American Destroyer named after Robert Stethem

USS Stethem (DDG-63) is an (Flight I) Aegis guided missile destroyer in the United States Navy. The ship was built in Pascagoula, Mississippi, starting on 11 May 1993. She was commissioned on 21 October 1995. She is part of the Pacific Fleet, assigned to Destroyer Squadron 9. The Stethem was named for Steelworker 2nd Class Robert Stethem. He was a Seabee diver killed by Shiite hijackers onboard TWA 847 at Beirut International Airport in 1985.

==Ship history==
Stethem is the 13th Arleigh Burke-class Aegis destroyer. Construction of Stethem began on 18 May 1992 with the ship's keel being laid down at the Ingalls Shipbuilding Division of Litton Industries in Pascagoula, Mississippi on 11 May 1993. She was launched on 17 June 1994 and was christened on 16 July 1994 by Mrs. Patricia L. Stethem, the mother of the ship's namesake. The vessel then transited the Panama Canal and was officially commissioned on 21 October 1995 at the Naval Construction Battalion Center Port Hueneme. On 15 February 1996 she successfully completed her Post Delivery Test and Trials and was thus cleared for combat operations.

===1996: Rescue mission===
On 23 November 1996 the ship was diverted for a Search and Rescue mission to recover survivors from a downed U.S. Air Force C-130 off the coast of northern California. In the company of two smaller boats Stethem patrolled the area around the crash for some twenty hours while engaged in recovery efforts, which earned the destroyer the U.S. Coast Guard Meritorious Unit Commendation Medal. She was additionally recognized for her achievements during her first year of service by earning the 1996 Destroyer Squadron Twenty-One Battle Efficiency Award.

===1997: First deployment===
On 4 April 1997 Stethem set sail for the Persian Gulf on her maiden overseas deployment, reporting for duty in Bahrain on 3 July. During the next three months she served in a variety of roles including the primary Air Warfare Commander, Surface Warfare Commander, Ready Strike Platform, and LINK Coordinator. She also provided support to both the and the Carrier Battle Groups (CBG) and several U.S. Air Force aircraft engaged in Operation Southern Watch. She also supported the United Nations Security Council resolutions against Iraq by conducting some 54 boardings and inspections of suspected sanctions violators.

Stethems port visits during her deployment included Singapore, Malaysia, Bahrain, Oman, the United Arab Emirates, Fremantle and Sydney. She finally returned to San Diego on 7 November 1997 to begin an inter-deployment training cycle, the second one undertaken by the ship.

Beginning with a Command Assessment of Readiness for Training (CART II) in May 1998, Stethems crew trained in combat systems, navigation, engineering, mobility, damage control, and logistics management.

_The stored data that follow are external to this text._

Definition type_of (k : kind) : CustomType :=
  match k with
  | KBigInteger256 => CamlBigInteger256
  | KField fp => CamlFp
  | KField fq => CamlFq
  | KProjective fp => CamlGroupProjectiveVesta
  | KProjective fq => CamlGroupProjectivePallas
  | KGateVector fp => CamlPastaFpPlonkGateVector
  | KGateVector fq => CamlPastaFqPlonkGateVector
  | KPoseidonParams fp => CamlPastaFpPoseidonParams
  | KPoseidonParams fq => CamlPastaFqPoseidonParams
  | KSrs fp => CamlFpSrs
  | KSrs fq => CamlFqSrs
  | KIndex fp => CamlPastaFpPlonkIndex
  | KIndex fq => CamlPastaFqPlonkIndex
  end.

(** ** The functions, as far as they create, share and drop *)

(** The reference strings, and the blocks that OCaml has. *)
Record memory : Type := Mem { mheap : heap A; blocks : gmap positive (kind * value) }.
Definition start : memory := Mem (Heap ∅ []) ∅.

(** A result is moved into a new block. *)
Definition into_value (k : kind) (v : value) (h : heap A) (m : memory) : memory :=
  Mem h (<[fresh (dom (blocks m)) := (k, v)]> (blocks m)).

(** An argument taken by value. *)
Definition from_value (b : positive) (m : memory) : option (kind * value * heap A) :=
  '(k, v) ← blocks m !! b; get ← custom_from_value (type_of k);
  '(v, h) ← get v (mheap m); Some (k, v, h).

(** [caml_fp_srs_create], [caml_fp_srs_read], the dummy verifier index. *)
Definition srs_create (c : curve) (s : A) (m : memory) : memory :=
  let '(p, h) := rc_alloc s (mheap m) in into_value (KSrs c) (VSrs p) h m.

(** A function that takes [CamlFpSrs], works on the string, and drops its argument. *)
Definition srs_call (b : positive) (f : A -> A) (m : memory) : option memory :=
  '(_, v, h) ← from_value b m;
  match v with
  | VSrs p => h ← rc_update f p h; h ← drop_in_place v h; Some (Mem h (blocks m))
  | _ => None
  end.

(** [deep_copy] of any type that is taken by value: the argument is the result. *)
Definition deep_copy (b : positive) (m : memory) : option memory :=
  '(k, v, h) ← from_value b m; Some (into_value k v h m).

(** [caml_pasta_fp_plonk_index_create]: without a constraint system the argument
    [srs] is only dropped; with one, the basis of its domain is added ([f]), and the
    index keeps a clone. *)
Definition index_create (b : positive) (built : option (I * (A -> A))) (m : memory) : option memory :=
  '(k, v, h) ← from_value b m;
  match k, v, built with
  | KSrs c, VSrs p, Some (i, f) =>
      h ← rc_update f p h; h ← rc_clone p h; h ← drop_in_place v h;
      Some (into_value (KIndex c) (VIndex i p) h m)
  | KSrs _, VSrs _, None => h ← drop_in_place v h; Some (Mem h (blocks m))
  | _, _, _ => None
  end.

(** A function of a prover index, through its pointer, that writes to the reference
    string of the index, as creating a proof does. *)
Definition index_call (b : positive) (f : A -> A) (m : memory) : option memory :=
  '(_, v) ← blocks m !! b;
  match v with
  | VIndex _ p => h ← rc_update f p (mheap m); Some (Mem h (blocks m))
  | _ => None
  end.

(** [caml_pasta_fp_plonk_verifier_index_create]: the verifier index has a clone of
    the prover index's [srs], [caml_of_vi] gives OCaml a clone of that, and the
    verifier index is dropped. *)
Definition verifier_index_create (b : positive) (f : A -> A) (m : memory) : option memory :=
  '(k, v) ← blocks m !! b;
  match k, v with
  | KIndex c, VIndex _ p =>
      h ← rc_update f p (mheap m); h ← rc_clone p h; h ← rc_clone p h; h ← rc_drop p h;
      Some (into_value (KSrs c) (VSrs p) h m)
  | _, _ => None
  end.
Definition option_all {A A'} (f : A -> outcome A') (o : option A) : outcome (option A') :=
  match o with Some a => a' ← f a; Ret (Some a') | None => Ret None end.
(** [try_into::<[_; n]>().expect(msg)] *)
Definition expect_array {A} (n : nat) (msg : string) (l : list A) : outcome (list A) :=
  if (length l =? n)%nat then Ret l else Panic msg.
(** [array_init(|i| (&l[i]).into())] *)
Definition array_init {A A'} (n : nat) (f : A -> outcome A') (l : list A) : outcome (list A') :=
  collect (fun i => a ← index l (Z.of_nat i); f a) (seq 0 n).

(** Field by field conversions of the shared shapes. *)
Definition map_selectors {A A'} (f : A -> A') (s : LookupSelectors A) : LookupSelectors A' :=
  Build_LookupSelectors (f <$> ls_xor s) (f <$> ls_lookup s) (f <$> ls_range_check s) (f <$> ls_ffmul s).
Definition collect_selectors {A A'} (f : A -> outcome A') (s : LookupSelectors A)
    : outcome (LookupSelectors A') :=
  x ← option_all f (ls_xor s); l ← option_all f (ls_lookup s);
  r ← option_all f (ls_range_check s); m ← option_all f (ls_ffmul s);
  Ret (Build_LookupSelectors x l r m).
Definition map_lookup_index {A A' I I'} (f : A -> A') (g : I -> I') (li : LookupVerifierIndex A I)
    : LookupVerifierIndex A' I' :=
  Build_LookupVerifierIndex (joint_lookup_used li) (map f (lookup_table li))
    (map_selectors f (lookup_selectors li)) (f <$> table_ids li) (g (lookup_info li))
    (f <$> runtime_tables_selector li).
Definition collect_lookup_index {A A' I I'} (f : A -> outcome A') (g : I -> I')
    (li : LookupVerifierIndex A I) : outcome (LookupVerifierIndex A' I') :=
  t ← collect f (lookup_table li); s ← collect_selectors f (lookup_selectors li);
  ids ← option_all f (table_ids li); r ← option_all f (runtime_tables_selector li);
  Ret (Build_LookupVerifierIndex (joint_lookup_used li) t s ids (g (lookup_info li)) r).
Definition map_evals {A A'} (f : A -> A') (e : PlonkVerificationEvals A) : PlonkVerificationEvals A' :=
  Build_PlonkVerificationEvals (map f (sigma_comm e)) (map f (coefficients_comm e))
    (f (generic_comm e)) (f (psm_comm e)) (f (complete_add_comm e)) (f (mul_comm e)) (f (emul_comm e))
    (f (endomul_scalar_comm e)) (f <$> xor_comm e) (f <$> range_check0_comm e)
    (f <$> range_check1_comm e) (f <$> foreign_field_add_comm e) (f <$> foreign_field_mul_comm e)
    (f <$> rot_comm e).
(** The commitments other than [sigma] and [coefficients], converted. *)
Definition collect_evals {A A'} (f : A -> outcome A') (e : PlonkVerificationEvals A) (sigma coeffs : list A')
    : outcome (PlonkVerificationEvals A') :=
  generic ← f (generic_comm e); psm ← f (psm_comm e); add ← f (complete_add_comm e);
  mul ← f (mul_comm e); emul ← f (emul_comm e); endo ← f (endomul_scalar_comm e);
  x ← option_all f (xor_comm e); r0 ← option_all f (range_check0_comm e);
  r1 ← option_all f (range_check1_comm e); fa ← option_all f (foreign_field_add_comm e);
  fm ← option_all f (foreign_field_mul_comm e); rot ← option_all f (rot_comm e);
  Ret (Build_PlonkVerificationEvals sigma coeffs generic psm add mul emul endo x r0 r1 fa fm rot).

Definition is_some {A} (o : option A) : bool := match o with Some _ => true | None => false end.

Module Stubs.
Section Stubs.
Context {B S D P Lin Alphas Vanish : Type}.
Context {O : SrsOps B S D} {K : Kimchi B S D Lin Alphas Vanish} {G : Curve B S P}.
Abbreviation VI := (VerifierIndex B S D Lin Alphas Vanish).

(** [CamlPolyComm] and its conversions, of the poly_commitment crate. *)
Record CamlPolyComm : Type := {
  unshifted : list (Curves.Stubs.CamlGroupAffine B); shifted : option (Curves.Stubs.CamlGroupAffine B) }.
Context (pc_to_caml : PolyComm B -> CamlPolyComm) (pc_of_caml : CamlPolyComm -> outcome (PolyComm B)).

Record CamlPlonkDomain : Type := { caml_log_size_of_group : Z; caml_group_gen : S }.
Record CamlLookupInfo : Type := {
  caml_max_per_row : Z; caml_max_joint_size : Z; caml_features : LookupFeatures }.
Record CamlPlonkVerifierIndex : Type := {
  ci_domain : CamlPlonkDomain;
  ci_max_poly_size : Z; ci_public : Z; ci_prev_challenges : Z;
  ci_srs : ptr;
  ci_evals : PlonkVerificationEvals CamlPolyComm;
  ci_shifts : list S;
  ci_lookup_index : option (LookupVerifierIndex CamlPolyComm CamlLookupInfo);
  ci_zk_rows : Z }.
(* ===== verification/PlonkIndex.v ===== *)
(** * Prover indexes

    [Stubs] models stubs/src/pasta_fp_plonk_index.rs, [Wasm] models
    wasm/src/pasta_fp_plonk_index.rs (under
    src/src/lib/crypto/kimchi_bindings), for the instance over Vesta.  A prover
    index is kimchi's [ProverIndex], of the fields the bindings read or assign;
    constraint systems [CS], their construction, the digest and the
    serialization are kimchi's, in the class [IndexOps].  The reference string
    is shared: creating an index adds a Lagrange basis to it. *)

From Stdlib Require Import ZArith Lia.
From stdpp Require Import base list strings gmap.
From S2P Require Import Prelude Crates Reference GateVector FieldVector Curves Srs VerifierIndex.

Record LookupTable (S : Type) : Type := { lt_id : Z; lt_data : list (list S) }.
Arguments Build_LookupTable {S}. Arguments lt_id {S}. Arguments lt_data {S}.
Record RuntimeTableCfg (S : Type) : Type := { cfg_id : Z; first_column : list S }.
Arguments Build_RuntimeTableCfg {S}. Arguments cfg_id {S}. Arguments first_column {S}.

===1999: Second deployment===
Stethem began her second deployment to the Persian Gulf 16 April 1999, sailing as part of the Middle East Force 99-2. After port visits to Guam, Saipan, Singapore, and Thailand, she reported for duty in the Persian Gulf conducting freedom of navigation operations and maritime interception operations. During her 76 days on station she served as an Air Warfare Commander, a Ready Strike Platform, and a Force Over-The-Horizon Track Coordinator. Stethem also had the opportunity to support the CBG as a carrier escort and a plane guard. After serving as command ship for Northern Persian Gulf Maritime Interception Operations for a second time, she transited the Strait of Hormuz on 13 August, and arrived home in San Diego 4 October 1999.

In January 2000, Stethem was honored for her achievements and was once more awarded with the 1999 Destroyer Squadron Twenty-One Battle Efficiency Award. She was the recipient of the Raytheon CIWS Award, the Pacific Force Retention Award, and the Safety Award.

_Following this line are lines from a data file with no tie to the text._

Definition caml_pasta_fq_plonk_index_decode (bytes : list byte) (srs : ptr) : outcome PX :=
  match index_deserialize bytes with
  | inl index => Ret (reattach index srs)
  | inr e => Raise (JsError ("caml_pasta_fq_plonk_index_decode: " ++ e)%string)
  end.
Definition caml_pasta_fq_plonk_index_encode (index : PX) : outcome (list byte) :=
  match index_serialize index with
  | inl buffer => Ret buffer
  | inr e => Raise (JsError ("caml_pasta_fq_plonk_index_encode: " ++ e)%string)
  end.
Definition caml_pasta_fq_plonk_index_read (fs : files) (offset : option Z) (srs : ptr) (path : string)
    : outcome PX :=
  content ← ok_or (JsError "caml_pasta_fq_plonk_index_read") (fs !! path);
  r ← (match offset with
       | Some offset =>
           ok_or (JsError "caml_pasta_fq_plonk_index_read: seek error") (seek_start content (as_u64 offset))
       | None => Ret content
       end);
  match index_deserialize r with
  | inl t => Ret (reattach t srs)
  | inr e => Raise (JsError ("caml_pasta_fq_plonk_index_read: " ++ e)%string)
  end.
Definition caml_pasta_fq_plonk_index_write (fs : files) (append : option bool) (index : PX) (path : string)
    : outcome files :=
  content ← ok_or (JsError "caml_pasta_fq_plonk_index_write") (open_append fs append path);
  match index_serialize index with
  | inl w => Ret (<[path := content ++ w]> fs)
  | inr e => Raise (JsError ("caml_pasta_fq_plonk_index_read: " ++ e)%string)
  end.
(** [base64], of the base64 crate, after [unwrap]. *)
Definition caml_pasta_fq_plonk_index_serialize (base64 : list byte -> list byte) (index : PX)
    : outcome (list byte) :=
  match index_serialize index with
  | inl serialized => Ret (base64 serialized)
  | inr _ => Panic "called `Result::unwrap()` on an `Err` value"
  end.
End WasmIndex.
Arguments WasmPastaFqLookupTable : clear implicits.
Arguments WasmPastaFqRuntimeTableCfg : clear implicits.
End WasmIndex.

Module StubsVerifierIndex.
Import VerifierIndex.Stubs.
Section StubsVerifierIndex.
Context {B S D P Lin Alphas Vanish : Type}.
Context {O : SrsOps B S D} {K : Kimchi B S D Lin Alphas Vanish} {G : Curve B S P}.
Abbreviation VI := (VerifierIndex B S D Lin Alphas Vanish).

Abbreviation CamlPolyComm := (VerifierIndex.Stubs.CamlPolyComm B).
Abbreviation CamlPlonkVerifierIndex := (VerifierIndex.Stubs.CamlPlonkVerifierIndex B S).
Context (pc_to_caml : PolyComm B -> CamlPolyComm) (pc_of_caml : CamlPolyComm -> outcome (PolyComm B)).

(** [From<VerifierIndex>] *)
Definition caml_of_vi (vi : VI) : CamlPlonkVerifierIndex := {|
  ci_domain := {| caml_log_size_of_group := as_i64 (log_size_of_group (vi_domain vi));
                  caml_group_gen := group_gen (vi_domain vi) |};
  ci_max_poly_size := as_i64 (vi_max_poly_size vi);
  ci_public := as_i64 (vi_public vi);
  ci_prev_challenges := as_i64 (vi_prev_challenges vi);
  ci_srs := vi_srs vi;
  ci_evals := map_evals pc_to_caml (vi_evals vi);
  ci_shifts := vi_shift vi;
  ci_lookup_index := caml_of_lookup_index pc_to_caml <$> vi_lookup_index vi;
  ci_zk_rows := as_i64 (vi_zk_rows vi) |}.

Definition feature_flags {PC} (evals : PlonkVerificationEvals PC)
    (li : option (LookupVerifierIndex PC CamlLookupInfo)) : FeatureFlags := {|
  ff_range_check0 := is_some (range_check0_comm evals);
  ff_range_check1 := is_some (range_check1_comm evals);
  ff_foreign_field_add := is_some (foreign_field_add_comm evals);
  ff_foreign_field_mul := is_some (foreign_field_mul_comm evals);
  ff_rot := is_some (rot_comm evals);
  ff_xor := is_some (xor_comm evals);
  lookup_features := match li with
                     | Some li => caml_features (lookup_info li)
                     | None => no_lookups
                     end |}.

(** [From<CamlPastaFqPlonkVerifierIndex>] *)
Definition vi_of_caml (overflow_checks : bool) (index : CamlPlonkVerifierIndex) : outcome VI :=
  let evals := ci_evals index in
  n ← shl_one overflow_checks 64 (caml_log_size_of_group (ci_domain index));
  domain ← expect "wrong size" (domain_new n);
  coefficients ← collect pc_of_caml (coefficients_comm evals);
  coefficients ← expect_array COLUMNS "wrong size" coefficients;
  sigma ← collect pc_of_caml (sigma_comm evals);
  sigma ← expect_array PERMUTS "vector of sigma comm is of wrong size" sigma;
  shift ← expect_array PERMUTS "wrong size" (ci_shifts index);
  let flags := feature_flags evals (ci_lookup_index index) in
  let '(linearization, powers_of_alpha) := expr_linearization flags true in
  evals ← collect_evals pc_of_caml evals sigma coefficients;
  li ← option_all (lookup_index_of_caml pc_of_caml) (ci_lookup_index index);
  Ret {|
    vi_domain := domain;
    vi_max_poly_size := as_u64 (ci_max_poly_size index);
    vi_public := as_u64 (ci_public index);
    vi_prev_challenges := as_u64 (ci_prev_challenges index);
    vi_powers_of_alpha := powers_of_alpha;
    vi_srs := ci_srs index;
    vi_zk_rows := as_u64 (ci_zk_rows index);
    vi_evals := evals;
    vi_shift := shift;
    vi_vanishing := Some (permutation_vanishing_polynomial domain (as_u64 (ci_zk_rows index)));
    vi_w := Some (zk_w domain (as_u64 (ci_zk_rows index)));
    vi_endo := index_endo;
    vi_lookup_index := li;
    vi_linearization := linearization |}.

In mid-September 2000, during a port visit in San Francisco, Stethem was called out to sea by the Joint Interagency Task Force West to escort the fishing vessel Gran Tauro to San Diego. Gran Tauro had been caught with over five metric tons of uncut cocaine aboard, with a total net worth of over $500 million. After completing this escort the ship returned to conducting final preparations for her next deployment.

===2001: Third deployment===
On 13 January 2001 she departed on her third deployment to the Persian Gulf, this time as part of MEF 01-1. After port visits to Hawaii, Guam, Oman, Darwin and Cairns, Australia, American Samoa, Singapore, and Thailand, Stethem reported to the United States Fifth Fleet on 28 February 2001. During her 68 days on station in the Persian Gulf she conducted maritime interception operations, served as the Air Warfare Commander, supported Operation Southern Watch, served as a Ready Strike Platform, and participated in two international naval exercises; Exercise Arabian Gauntlet and Exercise Neon Falcon. During her maritime interception operations Stethem successfully intercepted the motor vessel Diamond, which resulted in the third largest arrest of an oil-smuggling sanctions violator since the Persian Gulf War. Stethem also escorted the aircraft carrier through the Strait of Hormuz on 27 April before departing for the United States. The ship arrived home in San Diego on 28 June 2001.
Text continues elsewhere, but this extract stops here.